Der Senat hat in dem Urteil vom 14. Januar 1975 VIII R 148/71 (BStBl II 1975, 392) ausgeführt, daß die Begriffe "Betrieb (Betriebstätte) des verarbeitenden Gewerbes" und "Baugewerbe" im Gesetz nicht definiert würden, daß aber die Abgrenzung dem vom Statistischen Bundesamt aufgestellten Systematischen Verzeichnis der Wirtschaftszweige entnommen werden könne, auf das in der Begründung des Dritten Gesetzes zur Änderung des Berlinhilfegesetzes vom 19. Juli 1968 (BGBl I 1968, 833) in der Bundestagsdrucksache V/3019 zu Art. 1 Nr. 5 Buchst. a des Gesetzentwurfs Bezug genommen werde. Der VI. Senat des BFH habe zwar in seinem Urteil vom 1. Dezember 1970 VI R 386/69 (BFHE 100, 573, BStBl II 1971, 164) beim Vorliegen einer abweichenden Regelung im Einkommensteuerrecht die Möglichkeit eingeräumt, eine von dem Systematischen Verzeichnis abweichende Abgrenzung vorzunehmen, habe aber keine allgemeine Regel aufgestellt, derzufolge die in dem Verzeichnis getroffene Einteilung außer Betracht zu bleiben habe, wenn die Verkehrsauffassung und der Sprachgebrauch entgegenstehen. Da auf das Verzeichnis nur in der Gesetzesbegründung, nicht aber im Gesetz selbst Bezug genommen wird, bestehe zwar keine feste Bindung an das Verzeichnis. Schon die Rechtssicherheit erfordere jedoch die engste Anlehnung an das Verzeichnis bei der Unterscheidung der Gewerbezweige. Zudem sei dem Vorwort des Systematischen Verzeichnisses zu entnehmen, daß an seiner Aufstellung Mitglieder und Gäste des Fachausschusses "Systematiken" beteiligt waren, durch welchen Institutionen vertreten werden, denen zahlreiche Wirtschaftsverbände angehören. Hiernach stehe fest, daß die Verkehrsauffassung bei Aufstellung des Verzeichnisses gebührend berücksichtigt wurde. Man könne das Systematische Verzeichnis nicht nur durch einen Hinweis auf die Verkehrsauffassung für nicht anwendbar erklären. An seiner hiervon abweichenden Ansicht im Urteil vom 17. Oktober 1973 VIII R 149/71, (BFHE 111, 392, BStBl II 1974, 321) halte der Senat nicht mehr fest.

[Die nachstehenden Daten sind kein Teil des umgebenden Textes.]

(** [internal/storage/postgres/oauth_repository.go:771-793] ListConsentsByUser *)
Definition pg_ListConsentsByUser (d : oauth_db) (userID : string) : Res (DbError oauthError) (list Consent) :=
  match uuid_in userID with
  | None => Err DbFailed
  | Some userID => Ok (merge_sort newest_consent (filter (λ r, co_UserID r = userID) (t_consents d)))
  end.

(** ** Revocation *)

Definition code_revoked (now : Time) (r : code_row) : code_row := {| cd := cd r; cd_consumed_at := cd_consumed_at r; cd_revoked_at := coalesce (cd_revoked_at r) now |}.

(** [internal/storage/postgres/oauth_repository.go:598-621] RevokeSessionTokens:
    [UPDATE ... SET revoked_at = coalesce(revoked_at, now)] of the rows that match, in the three tables of tokens: the
    statements of the four methods below, which differ in their condition. *)
Definition revoke_where (matches : string → string → string → bool) (now : Time) (d : oauth_db) : oauth_db :=
  let d := with_codes (update (λ r, matches (ac_UserID (cd r)) (ac_SessionID (cd r)) (ac_ClientID (cd r))) (code_revoked now) (t_codes d)) d in
  let d := with_access (update (λ r, matches (at_UserID (tk r)) (at_SessionID (tk r)) (at_ClientID (tk r))) (access_revoked now) (t_access d)) d in
  with_refresh (update (λ r, matches (rt_UserID (rf r)) (rt_SessionID (rf r)) (rt_ClientID (rf r))) (refresh_revoked now) (t_refresh d)) d.

(** [SET status = 'denied', decided_at = coalesce(decided_at, now)]. *)
Definition device_denied (now : Time) (r : device_row) : device_row :=
  {| dv := da_with_Status DeviceDenied (dv r); dv_decided_at := coalesce (dv_decided_at r) now; dv_consumed_at := dv_consumed_at r |}.
(** [internal/storage/postgres/oauth_repository.go:838-841] DeleteConsent, its last statement; two other methods have it with another condition *)
Definition deny_where (cond : DeviceAuthorization → bool) (now : Time) (d : oauth_db) : oauth_db :=
  with_devices (update (λ r, cond (dv r)) (device_denied now) (t_devices d)) d.

(** [internal/storage/postgres/oauth_repository.go:795-850] DeleteConsent *)
Definition pg_DeleteConsent (d : oauth_db) (userID clientID : string) (now : Time) : result unit :=
  match uuid_in userID with
  | None => (d, Err DbFailed)
  | Some userID =>
      let cond r := bool_decide (co_UserID r = userID) && bool_decide (co_ClientID r = clientID) in
      if decide (affected cond (t_consents d) = 0%nat) then (d, Err (Known ErrConsentNotFound))
      else
        let now := timestamptz now in
        let d := with_consents (delete_rows cond (t_consents d)) d in
        let d := revoke_where (λ u _ c, bool_decide (u = userID) && bool_decide (c = clientID)) now d in
        (deny_where (λ v, bool_decide (da_UserID v = userID) && bool_decide (da_ClientID v = clientID) && bool_decide (da_Status v = DeviceApproved)) now d,
         Ok ())
  end.

(** [internal/storage/postgres/oauth_repository.go:588-626] RevokeSessionTokens *)
Definition pg_RevokeSessionTokens (d : oauth_db) (userID sessionID : string) (now : Time) : result unit :=
  match uuid_in userID, uuid_in sessionID with
  | Some userID, Some sessionID =>
      (revoke_where (λ u s _, bool_decide (u = userID) && bool_decide (s = sessionID)) (timestamptz now) d, Ok ())
  | _, _ => (d, Err DbFailed)
  end.

(** [internal/storage/postgres/oauth_repository.go:628-677] RevokeUserTokens *)
Definition pg_RevokeUserTokens (d : oauth_db) (userID exceptSessionID : string) (now : Time) : result unit :=
  match uuid_in userID, uuid_or_null exceptSessionID with
  | Some userID, Some except =>
      let now := timestamptz now in
      let d := revoke_where (λ u s _, bool_decide (u = userID) && (bool_decide (exceptSessionID = "")%string || bool_decide (s ≠ except))) now d in
      (deny_where (λ v, bool_decide (da_UserID v = userID) && bool_decide (da_Status v = DeviceApproved)) now d, Ok ())
  | _, _ => (d, Err DbFailed)
  end.
Lemma one_consent u c d : wf d → at_most_one (λ r, bool_decide (co_UserID r = u) && bool_decide (co_ClientID r = c)) (t_consents d).
Proof.
  intros Hwf. eapply at_most_one_weaken; [apply (at_most_one_key (λ r, (co_UserID r, co_ClientID r)) _ (u, c)), Hwf|].
  intros r. cbn. rewrite andb_true_iff, !bool_decide_eq_true. by intros [-> ->].
Qed.
Lemma find_consent u c d m : same_grants d m → wf d →
  (query_row (λ r, bool_decide (co_UserID r = u) && bool_decide (co_ClientID r = c)) (t_consents d) = None ∧
   list_find (λ v, co_UserID v = u ∧ co_ClientID v = c) (consents m) = None) ∨
  ∃ i r v, query_row (λ r, bool_decide (co_UserID r = u) && bool_decide (co_ClientID r = c)) (t_consents d) = Some r ∧
    list_find (λ v, co_UserID v = u ∧ co_ClientID v = c) (consents m) = Some (i, v) ∧
    t_consents d !! i = Some r ∧ consents m !! i = Some v ∧ same_consent r v ∧ co_UserID r = u ∧ co_ClientID r = c.
Proof.
  intros Hsg Hwf. destruct (found same_consent (λ r, bool_decide (co_UserID r = u) && bool_decide (co_ClientID r = c)) (λ v, co_UserID v = u ∧ co_ClientID v = c)
    _ _ (sg_consents _ _ Hsg)) as [(? & ? & _)|(i & r & v & ? & ? & ? & ? & ? & HP & _)]; [|by left|right].
  - intros x y (-> & -> & _). by rewrite andb_true_iff, !bool_decide_eq_true.
  - apply andb_true_iff in HP as [HP1%bool_decide_eq_true HP2%bool_decide_eq_true]. naive_solver.
Qed.

Lemma upsert_consent_agrees u c scopes now d m : same_grants d m → wf d → whole now →
  let up := upsert_consent u c scopes now (t_consents d) in
  let gr := grantConsentLocked m u c scopes now in
  same_consent up.2 gr.2 ∧ same_grants (with_consents up.1 d) gr.1 ∧ wf (with_consents up.1 d).
Proof.
  intros Hsg Hwf Hnow. unfold upsert_consent, upsert, grantConsentLocked. rewrite Hnow.
  destruct (find_consent u c d m Hsg Hwf) as [[Hq ->]|(i & r & v & -> & -> & Hi & Hk & Hrv & Hu & Hc)].
  - rewrite Hq. assert (same_consent {| co_UserID := u; co_ClientID := c; co_Scopes := scopes; co_GrantedAt := now; co_UpdatedAt := now |}
      {| co_UserID := u; co_ClientID := c; co_Scopes := mergeScopes [] scopes; co_GrantedAt := now; co_UpdatedAt := now |}) as Hsame.
    { split_and!; [done..|]. intros x. cbn. rewrite elem_of_mergeScopes. set_solver. }
    split_and!; [done| |].
    + apply sg_with_consents; [done|]. apply Forall2_app; [apply Hsg|by constructor].
    + apply wf_with_consents; [done|]. cbn [fst]. rewrite fmap_app. apply NoDup_snoc; [apply Hwf|]. intros (r & Heq & Hr)%list_elem_of_fmap. injection Heq as Eu Ec.
      pose proof (query_row_None _ _ r Hq Hr) as Hno. cbn in Hno. by rewrite <- Eu, <- Ec, !bool_decide_true in Hno.
  - cbn. set (r' := Build_Consent _ _ _ _ _). set (v' := Build_Consent _ _ (mergeScopes _ _) _ _).
    assert (same_consent r' v') as Hsame.
    { destruct Hrv as (E1 & E2 & E3 & E4 & E5). split_and!; [done..|]. intros x. cbn. rewrite elem_of_sorted_scopes, elem_of_mergeScopes. set_solver. }
    split_and!; [done| |].
    + apply sg_with_consents; [done|]. apply (update_one_related _ _ _ _ _ _ r); [by apply one_consent|apply Hsg|done| |done].
      by rewrite Hu, Hc, !bool_decide_true.
    + apply wf_with_consents; [done|]. by rewrite update_key; [apply Hwf|].
Qed.

Lemma grant_consent_agrees u c scopes now d m : same_grants d m → wf d → op_ok d (OpGrantConsent u c scopes now) →
  agrees (same_answer same_consent) (pg_GrantConsent d u c scopes now) (GrantConsent m u c scopes now).
Proof.
  intros Hsg Hwf ([_ Hu] & Hr & Hnow). unfold pg_GrantConsent, GrantConsent. rewrite Hu, Hr.
  destruct (upsert_consent_agrees u c scopes now d m Hsg Hwf Hnow) as (? & ? & ?).
  by destruct (upsert_consent _ _ _ _ _), (grantConsentLocked _ _ _ _ _).
Qed.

Unter Berücksichtigung dieser Grundsätze kann die erhöhte Investitionszulage nach § 19 Abs. 1 Satz 3 Nr. 1 BerlinFG der Klägerin nicht versagt werden. Nach den Bemerkungen zu Ziffer 30 0 des Verzeichnisses, die den Hoch- und Tiefbau betrifft, gehört nur die Montage von Fertigbauteilen zum Baugewerbe, während ihre Herstellung bei den jeweils produzierenden Wirtschaftszweigen nachzuweisen ist. Hiernach gehört die Herstellung von Fertigbauteilen - gleich welcher Art sie sind - niemals zum Baugewerbe, so daß es nicht darauf ankommt, ob ihre Herstellung in der Abteilung 2 des Verzeichnisses "Verarbeitendes Gewerbe (ohne Baugewerbe)" besonders aufgeführt wird. Aus Beton hergestellte Fertigbauteile sind daher ohne weiteres den in Ziffer 22 08 7 des Verzeichnisses erwähnten Bausteinerzeugnissen zuzurechnen, wobei es unerheblich ist, daß sie unter den beispielhaft aufgezählten Betonsteinerzeugnissen nicht erwähnt werden. Entgegen der vom FA vertretenen Ansicht ergibt sich gerade aus den Bemerkungen zu Ziffer 30 0 des Verzeichnisses, daß die Herstellung von Beton-Fertigbauteilen durch die Statistik erfaßt und dem verarbeitenden Gewerbe (ohne Baugewerbe) zugerechnet werden sollte.

Zum Nachweis dafür, daß die Verkehrsauffassung der in dem Systematischen Verzeichnis getroffenen Einteilung entgegen der Auffassung des FA nicht entgegensteht, hat sich die Klägerin zu Recht auf die in der Brockhaus Enzyklopädie in der 17. Auflage wiedergegebene Definition der Begriffe "Baugewerbe" und "Fertigteilbau" berufen, da diese Definition übereinstimmend mit dem Systematischen Verzeichnis zwischen der Herstellung ortsgebundener, nicht exportierbarer Bauwerke und der fabrikmäßigen Herstellung nicht ortsgebundener, exportierbarer Einzelteile unterscheidet. Damit ist zugleich geklärt, daß die Unterscheidung nicht willkürlich, sondern systematisch vorgenommen wird.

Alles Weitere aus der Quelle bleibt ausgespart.